(* ===== verification/SharedMemory.v ===== *)
(** * Shared memory between host and guest

    The host side of the application framework hands out blocks of one region of
    memory it shares with the guest (app-framework/include/host/enclave_platform.h)
    and tells the guest about two ring buffers in it (host/ringbuffer_guest.h); the
    guest reads that description, which it must not trust, and validates it
    (guest/ringbuffer_guest.h). The region is a function from offsets to bytes that
    both sides see; a host pointer into it is its offset, a guest pointer is an
    address. The ring buffer itself is CCF's, a submodule: the size, alignment and
    initial bytes of its [Offsets] are parameters. *)

From S2P Require Import Prelude External Address Heap.
From stdpp Require Import strings.
Open Scope Z_scope.

(** Result of host code: a value or a [std::runtime_error]. *)
Inductive hres (A : Type) : Type :=
| HOk (a : A)
| HThrow (what : string).
Arguments HOk {A} a.
Arguments HThrow {A} what.

Definition hbind {A B} (m : hres A) (k : A -> hres B) : hres B :=
  match m with HOk a => k a | HThrow w => HThrow w end.

Notation "'try*' x ':=' m 'in' k" := (hbind m (fun x => k))
  (at level 10, x pattern, m at level 100, k at level 200) : monza_scope.

(** Result of guest code that validates its input: a value or [exit(code)]. *)
Inductive gres (A : Type) : Type :=
| GOk (a : A)
| GExit (code : Z).
Arguments GOk {A} a.
Arguments GExit {A} code.

Definition gbind {A B} (m : gres A) (k : A -> gres B) : gres B :=
  match m with GOk a => k a | GExit c => GExit c end.

Notation "'check*' x ':=' m 'in' k" := (gbind m (fun x => k))
  (at level 10, x pattern, m at level 100, k at level 200) : monza_scope.

(** ** The host's allocator *)

Definition SHMEM_SIZE : Z := 64 * 1024 * 1024.
Definition SHMEM_START : Z := 2 ^ 40 - SHMEM_SIZE.

(** The members of [QemuEnclavePlatform] and [HcsEnclavePlatform] the allocator
    uses; QEMU's guest base is the constant [SHMEM_START]. *)
Record Shmem : Type := mkShmem {
  shmem_guest_base : Z;
  shmem_offset : Z;
  shmem_bytes : Z -> Z;
}.

Definition memset (m : Z -> Z) (o v n : Z) : Z -> Z :=
  fun a => if (o <=? a) && (a <? o + n) then v else m a.

Definition store_bytes (m : Z -> Z) (o : Z) (bs : list Z) : Z -> Z :=
  fun a => if (o <=? a) && (a <? o + Z.of_nat (length bs))
           then nth (Z.to_nat (a - o)) bs 0 else m a.

(** The end of both constructors: room for the initializer of [init_size] bytes. The
    text of the exception differs between the two. *)
Definition reserve_initializer (what : string) (base init_size : Z) (m : Z -> Z) : hres Shmem :=
  if SHMEM_SIZE >? init_size then HOk (mkShmem base (u64 (0 + init_size)) m)
  else HThrow what.

(** Returns the host pointer, the enclave address and the new state. *)
Definition allocate_shared_inner (size alignment : Z) (s : Shmem) : hres (Z * Z * Shmem) :=
  let aligned_shmem_offset := u64 (u64 (shmem_offset s + alignment - 1) / alignment * alignment) in
  if (aligned_shmem_offset >=? shmem_offset s) &&
     (u64 (aligned_shmem_offset + size) >? aligned_shmem_offset) &&
     (u64 (aligned_shmem_offset + size) <? SHMEM_SIZE)
  then HOk (aligned_shmem_offset, u64 (shmem_guest_base s + aligned_shmem_offset),
            mkShmem (shmem_guest_base s) (u64 (aligned_shmem_offset + size))
              (memset (shmem_bytes s) aligned_shmem_offset 0 size))
  else HThrow "Not enough enclave shared memory for allocation."%string.

Definition set_bytes (s : Shmem) (m : Z -> Z) : Shmem :=
  mkShmem (shmem_guest_base s) (shmem_offset s) m.

(** A type [T]: its size, its alignment and the bytes its constructor leaves. *)
Record ctype : Type := mkType { sizeof : Z; alignof : Z; constructed : list Z }.

Definition uint8 : ctype := mkType 1 1 [0].

Record SharedMemoryObject : Type := mkObject { host_object : Z; object_enclave_start : Z }.

(** [array_count] is the length of the host span. *)
Record SharedMemoryArray : Type :=
  mkArray { host_data : Z; array_count : Z; array_enclave_start : Z }.

Definition allocate_shared (T : ctype) (s : Shmem) : hres (SharedMemoryObject * Shmem) :=
  try* (p, e, s1) := allocate_shared_inner (sizeof T) (alignof T) s in
  HOk (mkObject p e, set_bytes s1 (store_bytes (shmem_bytes s1) p (constructed T))).

Definition allocate_shared_array (T : ctype) (count : Z) (s : Shmem)
  : hres (SharedMemoryArray * Shmem) :=
  try* (p, e, s1) := allocate_shared_inner (u64 (count * sizeof T)) (alignof T) s in
  HOk (mkArray p count e,
       set_bytes s1
         (foldl (fun m i => store_bytes m (p + Z.of_nat i * sizeof T) (constructed T))
            (shmem_bytes s1) (seq 0 (Z.to_nat count)))).

(** ** The initializer *)

Record RingbufferInitializer : Type := mkInitializer {
  to_guest_buffer_start : Z;
  to_guest_buffer_size : Z;
  to_guest_buffer_offsets : Z;
  from_guest_buffer_start : Z;
  from_guest_buffer_size : Z;
  from_guest_buffer_offsets : Z;
}.

Definition SIZEOF_INITIALIZER : Z := 48.

Definition initializer_words (i : RingbufferInitializer) : list Z :=
  [to_guest_buffer_start i; to_guest_buffer_size i; to_guest_buffer_offsets i;
   from_guest_buffer_start i; from_guest_buffer_size i; from_guest_buffer_offsets i].

Definition initializer_bytes (i : RingbufferInitializer) : list Z :=
  concat (map (le_bytes 8) (initializer_words i)).

(** [initialize] of both platforms stores the initializer at the region's start. *)
Definition initialize (i : RingbufferInitializer) (s : Shmem) : Shmem :=
  set_bytes s (store_bytes (shmem_bytes s) 0 (initializer_bytes i)).

(** [BufferDef] of CCF as both sides build it: data, size, offsets. *)
Record BufferDef : Type := mkDef { def_data : Z; def_size : Z; def_offsets : Z }.

(** What [RingbufferGuest] sets up before the circuit takes over. *)
Record RingbufferGuest : Type := mkGuest {
  initializer : RingbufferInitializer;
  to_guest_def : BufferDef;
  from_guest_def : BufferDef;
}.

(** The constructor of [RingbufferGuest], from the platform on. *)
Definition ringbuffer_guest (Offsets : ctype) (BUFFER_SIZE : Z) (s : Shmem)
  : hres (RingbufferGuest * Shmem) :=
  try* (to_ring, s1) := allocate_shared_array uint8 BUFFER_SIZE s in
  try* (to_offsets, s2) := allocate_shared Offsets s1 in
  try* (from_ring, s3) := allocate_shared_array uint8 BUFFER_SIZE s2 in
  try* (from_offsets, s4) := allocate_shared Offsets s3 in
  let init := mkInitializer (array_enclave_start to_ring) BUFFER_SIZE
                (object_enclave_start to_offsets) (array_enclave_start from_ring) BUFFER_SIZE
                (object_enclave_start from_offsets) in
  HOk (mkGuest init
         (mkDef (host_data to_ring) BUFFER_SIZE (host_object to_offsets))
         (mkDef (host_data from_ring) BUFFER_SIZE (host_object from_offsets)),
       initialize init s4).

(** ** The guest's validation *)

Definition IO_SHARED_MEMORY_SIZE : Z := 64 * 1024 * 1024.

(** The span the guest is given at boot; only its address is set there. *)
Definition io_shared_range (data : Z) : span := Span data IO_SHARED_MEMORY_SIZE.

(** Returns the address and the number of elements of the span. *)
Definition validate_array (sizeof_T : Z) (shared_memory_range : span)
  (base_address array_count : Z) : gres (Z * Z) :=
  let valid_address_range := range_of_span shared_memory_range in
  if negb (check_valid_subrange valid_address_range
             (range_of_bounds base_address (u64 (base_address + u64 (sizeof_T * array_count)))))
  then GExit (-1)
  else GOk (u64 (span_data shared_memory_range + u64 (base_address - start valid_address_range)),
            array_count).

Definition validate_object (sizeof_T : Z) (shared_memory_range : span) (base_address : Z)
  : gres Z :=
  let valid_address_range := range_of_span shared_memory_range in
  if negb (check_valid_subrange valid_address_range
             (range_of_bounds base_address (u64 (base_address + sizeof_T))))
  then GExit (-1)
  else GOk (u64 (span_data shared_memory_range + u64 (base_address - start valid_address_range))).

(** The one volatile copy of the structure; [mem] is the memory as the guest sees it. *)
Definition read_initializer (mem : Z -> Z) (p : Z) : RingbufferInitializer :=
  mkInitializer (read_le mem p 8) (read_le mem (p + 8) 8) (read_le mem (p + 16) 8)
    (read_le mem (p + 24) 8) (read_le mem (p + 32) 8) (read_le mem (p + 40) 8).

(** [main] up to the call of [app_main]: the two buffer definitions of the circuit. *)
Definition guest_main (sizeof_Offsets : Z) (mem : Z -> Z) (shared_memory_range : span)
  : gres (BufferDef * BufferDef) :=
  let i := read_initializer mem (span_data shared_memory_range) in
  check* to_guest := validate_array 1 shared_memory_range
    (to_guest_buffer_start i) (to_guest_buffer_size i) in
  check* to_offsets := validate_object sizeof_Offsets shared_memory_range
    (to_guest_buffer_offsets i) in
  check* from_guest := validate_array 1 shared_memory_range
    (from_guest_buffer_start i) (from_guest_buffer_size i) in
  check* from_offsets := validate_object sizeof_Offsets shared_memory_range
    (from_guest_buffer_offsets i) in
  GOk (mkDef (fst to_guest) (snd to_guest) to_offsets,
       mkDef (fst from_guest) (snd from_guest) from_offsets).

(** The guest sees the byte at offset [o] of the region at address [base + o]. *)
Definition guest_view (base : Z) (bytes : Z -> Z) : Z -> Z := fun a => bytes (a - base).

(** ** The allocator's blocks *)

Definition shmem_wf (s : Shmem) : Prop :=
  0 <= shmem_guest_base s /\ shmem_guest_base s + SHMEM_SIZE < 2 ^ 64 /\
  0 <= shmem_offset s < SHMEM_SIZE.

(** The offset rounded up to the alignment. *)
Definition rounded (o al : Z) : Z := (o + al - 1) / al * al.

Lemma rounded_spec o al : 0 < al -> (al | rounded o al) /\ o <= rounded o al < o + al.
Proof.
  intros Hal. unfold rounded. split; [by exists ((o + al - 1) / al)|].
  pose proof (Z.mod_pos_bound (o + al - 1) al Hal).
  pose proof (Z.div_mod (o + al - 1) al ltac:(lia)). lia.
Qed.

(** A request that a type of the source can make. *)
Definition request_ok (size al : Z) : Prop := is_u64 size /\ 0 < al <= 2 ^ 32.

Lemma allocate_shared_inner_eq size al s :
  shmem_wf s -> request_ok size al ->
  allocate_shared_inner size al s =
    if decide (0 < size /\ rounded (shmem_offset s) al + size < SHMEM_SIZE) then
      HOk (rounded (shmem_offset s) al, shmem_guest_base s + rounded (shmem_offset s) al,
           mkShmem (shmem_guest_base s) (rounded (shmem_offset s) al + size)
             (memset (shmem_bytes s) (rounded (shmem_offset s) al) 0 size))
    else HThrow "Not enough enclave shared memory for allocation."%string.
Proof.
  intros (Hb & Ht & Ho) (Hs & Ha). unfold allocate_shared_inner. cbn zeta.
  destruct (rounded_spec (shmem_offset s) al) as [_ Hr]; [lia|].
  assert (is_u64 (rounded (shmem_offset s) al)) as Hu.
  { unfold is_u64, SHMEM_SIZE in *. lia. }
  rewrite (u64_small (_ + al - 1)) by (unfold is_u64, SHMEM_SIZE in *; lia).
  change (_ / al * al) with (rounded (shmem_offset s) al). rewrite (u64_small _ Hu).
  unfold is_u64 in *. case_decide as Hd.
  - rewrite !u64_small by (unfold is_u64, SHMEM_SIZE in *; lia).
    rewrite (proj2 (Z.geb_le _ _)), (proj2 (Z.gtb_lt _ _)), (proj2 (Z.ltb_lt _ _)) by lia. done.
  - case_if_prop; [|done]. exfalso. apply Hd.
    destruct (Z.lt_ge_cases (rounded (shmem_offset s) al + size) (2 ^ 64)) as [|Hw].
    + rewrite u64_small in * by (unfold is_u64; lia). lia.
    + assert (u64 (rounded (shmem_offset s) al + size)
              = rounded (shmem_offset s) al + size - 2 ^ 64) as E; [|lia].
      unfold u64. symmetry. apply Z.mod_unique with 1; lia.
Qed.

(** The requests of a program, in order; a block is its offset, size and address. *)
Record block : Type := mkBlock { b_offset : Z; b_size : Z; b_align : Z; b_enclave : Z }.

Fixpoint allocate_all (reqs : list (Z * Z)) (s : Shmem) : hres (list block * Shmem) :=
  match reqs with
  | [] => HOk ([], s)
  | (size, al) :: reqs' =>
      try* (p, e, s1) := allocate_shared_inner size al s in
      try* (bs, s2) := allocate_all reqs' s1 in
      HOk (mkBlock p size al e :: bs, s2)
  end.

Definition in_block (b : block) (o : Z) : Prop := b_offset b <= o < b_offset b + b_size b.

:::

## [What you need to do]
Each line above with the string "that" should be reported in full.

## [Output of the exercise]
    guest reads that description, which it must not trust, and validates it
    (guest/ringbuffer_guest.h). The region is a function from offsets to bytes that
(** Result of guest code that validates its input: a value or [exit(code)]. *)
(** A request that a type of the source can make. *)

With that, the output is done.